LA FEMME DES STEPPES, LE FLIC ET L’OEUF est votre septième film, que vous avez réalisé après plus de six années de silence. Que s’estil passé ?
En 2011, j’ai réalisé une adaptation du roman de Chen Zhongshi « Au pays du Cerf blanc ». Même si nous avons renoncé à une partie du livre pour évoquer seulement la période qui va de 1912 à 1938, c’était une production très lourde, une reconstitution historique complexe, avec une figuration importante, et le tournage fut épuisant, d’autant plus difficile que j’étais aussi producteur. C’est un livre important en Chine, un très grand succès, qui porte sur l’histoire du pays, et donc l’adaptation inquiétait grandement le bureau de la censure. La logique des censeurs est de toujours chercher à prévenir les reproches possibles, elle les a donc conduits à exiger de très nombreuses coupes. J’ai livré sept versions successives, la dernière de cinq heures. Mais quand le film a été sélectionné pour le Festival de Berlin, en 2012, les censeurs ont vraiment paniqué et ont demandé encore des coupes, toujours des coupes. J’ai été obligé de m’exécuter, et le film montré à la Berlinale était comme vidé de toute sa substance, d’une durée d’à peine trois heures, plus de deux heures de la version la plus récente avaient été éliminées. Pour moi ce fut une expérience terriblement traumatisante : toute cette énergie dépensée pour un résultat si dérisoire… La preuve par l’absurde que le livre de Chen Zhongshi ne pouvait décemment pas être réduit dans ces proportions a été donnée lorsqu’une série en a été tirée, qui compte soixante-seize épisodes… Pour ma part, j’avais laissé dans cette expérience toute ma motivation, je n’avais même plus envie de penser à un projet. Pendant six ans, j’ai voyagé, en me demandant si je réaliserais jamais un autre film.

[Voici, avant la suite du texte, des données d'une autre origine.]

(** A tree in memory, seen as a subtree in its context. *)
Lemma root_at_plug root k t :
  root_at root (plug k t) ⊣⊢ ctx_at root k (ptr t) ∗ tree_at (ctx_ptr k) t.
Proof.
  revert t. induction k as [|[d c a s] k IH]; intros t; simpl; [done|].
  rewrite IH tree_at_mk ptr_mk. iSplit.
  - iIntros "(Hk & Ha & Ht & Hs)". iFrame.
  - iIntros "((Ha & Hs & Hk) & Ht)". iFrame.
Qed.

Lemma ctx_at_aligned root k p : ctx_at root k p ⊢ ⌜aligned (ctx_ptr k)⌝.
Proof.
  destruct k as [|[d c a s] k]; simpl; [by iIntros "_"|].
  iIntros "(Ha & _)". by iDestruct (node_at_facts with "Ha") as %[[??] ?].
Qed.

(** The address where the hole of a context is stored. *)
Definition ctx_slot (root : Z) (k : ctx) : Z :=
  match k with [] => rb_node root | Frame d c a s :: _ => child d a end.

Lemma ctx_at_slot root k p :
  ctx_at root k p ⊢ ctx_slot root k ↦ p ∗ (∀ q, ctx_slot root k ↦ q -∗ ctx_at root k q).
Proof.
  destruct k as [|[d c a s] k]; simpl.
  - iIntros "$". by iIntros (q) "$".
  - iIntros "((%Hf & Hpc & $ & Ho) & Hs & Hk)". iIntros (q) "Hp". by iFrame.
Qed.

(** The nodes of a tree in memory are distinct. *)
Lemma tree_at_owns par t : tree_at par t ⊢ [∗ list] a ∈ inorder t, owns a.
Proof.
  revert par. induction t as [|c l IHl a r IHr]; intros par; simpl; [done|].
  rewrite big_sepL_app /= IHl IHr.
  iIntros "((_ & Ha & _) & $ & $)". by iApply (pointsto_owns with "Ha").
Qed.

Lemma owns_list_NoDup l : ([∗ list] a ∈ l, owns a) ⊢ ⌜NoDup l⌝.
Proof.
  induction l as [|a l IH]; simpl; [iIntros "_"; iPureIntro; constructor|].
  iIntros "[Ha Hl]". rewrite NoDup_cons. iSplit.
  - iIntros (Hin). apply list_elem_of_lookup in Hin as [i Hi].
    iDestruct (big_sepL_lookup _ _ _ _ Hi with "Hl") as "Hb".
    by iDestruct (owns_ne with "[$Ha $Hb]") as %[].
  - by iApply IH.
Qed.

Lemma tree_at_NoDup par t : tree_at par t ⊢ ⌜NoDup (inorder t)⌝.
Proof. by rewrite tree_at_owns owns_list_NoDup. Qed.

Lemma tree_at_top_ne f k t par :
  tree_at par (plug (f :: k) t) ⊢ ⌜ptr t ≠ ptr (plug (f :: k) t)⌝.
Proof.
  iIntros "H". iDestruct (tree_at_NoDup with "H") as %Hnd.
  iDestruct (tree_at_nonnull with "H") as %Hnn.
  { destruct f as [d c a s]. simpl. apply plug_nonleaf. by destruct d. }
  iPureIntro. intros Heq. destruct t as [|c l a r]; [by rewrite -Heq in Hnn|].
  pose proof (ptr_plug_ctx f k (Node c l a r)) as Hin. rewrite -Heq in Hin.
  rewrite inorder_plug in Hnd. rewrite elem_of_app in Hin. simpl in Hnd, Hin.
  rewrite !NoDup_app in Hnd. destruct Hnd as (_ & Hb & (_ & Ha & _)).
  destruct Hin as [Hin|Hin].
  - apply (Hb a Hin). rewrite !elem_of_app elem_of_cons. auto.
  - apply (Ha a); [|done]. rewrite elem_of_app elem_of_cons. auto.
Qed.

(** ** Specifications of the accessors *)
Section accessors.
Context {ML : Malloc}.
Implicit Types (a par p q : Z) (c : color) (t : rbtree).

Lemma wp_rb_parent d a par c p q Φ :
  node_at d a par c p q -∗ (node_at d a par c p q -∗ Φ par) -∗
  wp (ext2fs_rb_parent a) Φ.
Proof.
  iIntros "(%Hf & Hpc & Hp & Hq) HΦ". unfold ext2fs_rb_parent. wp_steps.
  rewrite pc_word_parent; [|tauto]. iApply "HΦ". by iFrame.
Qed.

Lemma wp_rb_color d a par c p q Φ :
  node_at d a par c p q -∗ (node_at d a par c p q -∗ Φ (color_bit c)) -∗
  wp (ext2fs_rb_color a) Φ.
Proof.
  iIntros "(%Hf & Hpc & Hp & Hq) HΦ". unfold ext2fs_rb_color. wp_steps.
  rewrite pc_word_color; [|tauto]. iApply "HΦ". by iFrame.
Qed.

Lemma wp_rb_is_red d a par c p q Φ :
  node_at d a par c p q -∗ (node_at d a par c p q -∗ Φ (is_red c)) -∗
  wp (ext2fs_rb_is_red a) Φ.
Proof.
  iIntros "Ha HΦ". unfold ext2fs_rb_is_red.
  wp_apply (wp_rb_color with "Ha"). iIntros "Ha". wp_steps.
  replace (bool_decide (color_bit c = 0)) with (is_red c) by by destruct c.
  by iApply "HΦ".
Qed.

D’où vous est venue l’idée qui allait donner naissance au film ?
Elle est née de plusieurs histoires d’inspiration très différente. Au tout départ, il y avait un policier, et puis, logiquement, un meurtre, une enquête. Mais mettre en scène des policiers en Chine est une entreprise très délicate : en plus du bureau de la censure, vous avez affaire à la police elle-même, qui a son mot à dire sur le scénario, sur la moindre péripétie de l’intrigue et le moindre détail des personnages. Je me suis souvenu alors que Wong Kar Wai avait réalisé HAPPY TOGETHER en Argentine, et j’ai pensé que cette histoire, comme beaucoup d’autres, pouvait se passer n’importe où dans le monde. C’est ainsi que, d’un voyage à l’autre, je me suis retrouvé en Mongolie. Comme pour LE MARIAGE DE TUYA, en 2006, mais cette fois-ci la Mongolie extérieure, donc pas en Chine. Je suis parti avec l’équipe de tournage, sans scénario terminé, pour un mois de préparation, puis vingt jours de tournage enchaînés directement. En tout, nous étions une cinquantaine de personnes, parmi lesquelles beaucoup de gens recrutés sur place.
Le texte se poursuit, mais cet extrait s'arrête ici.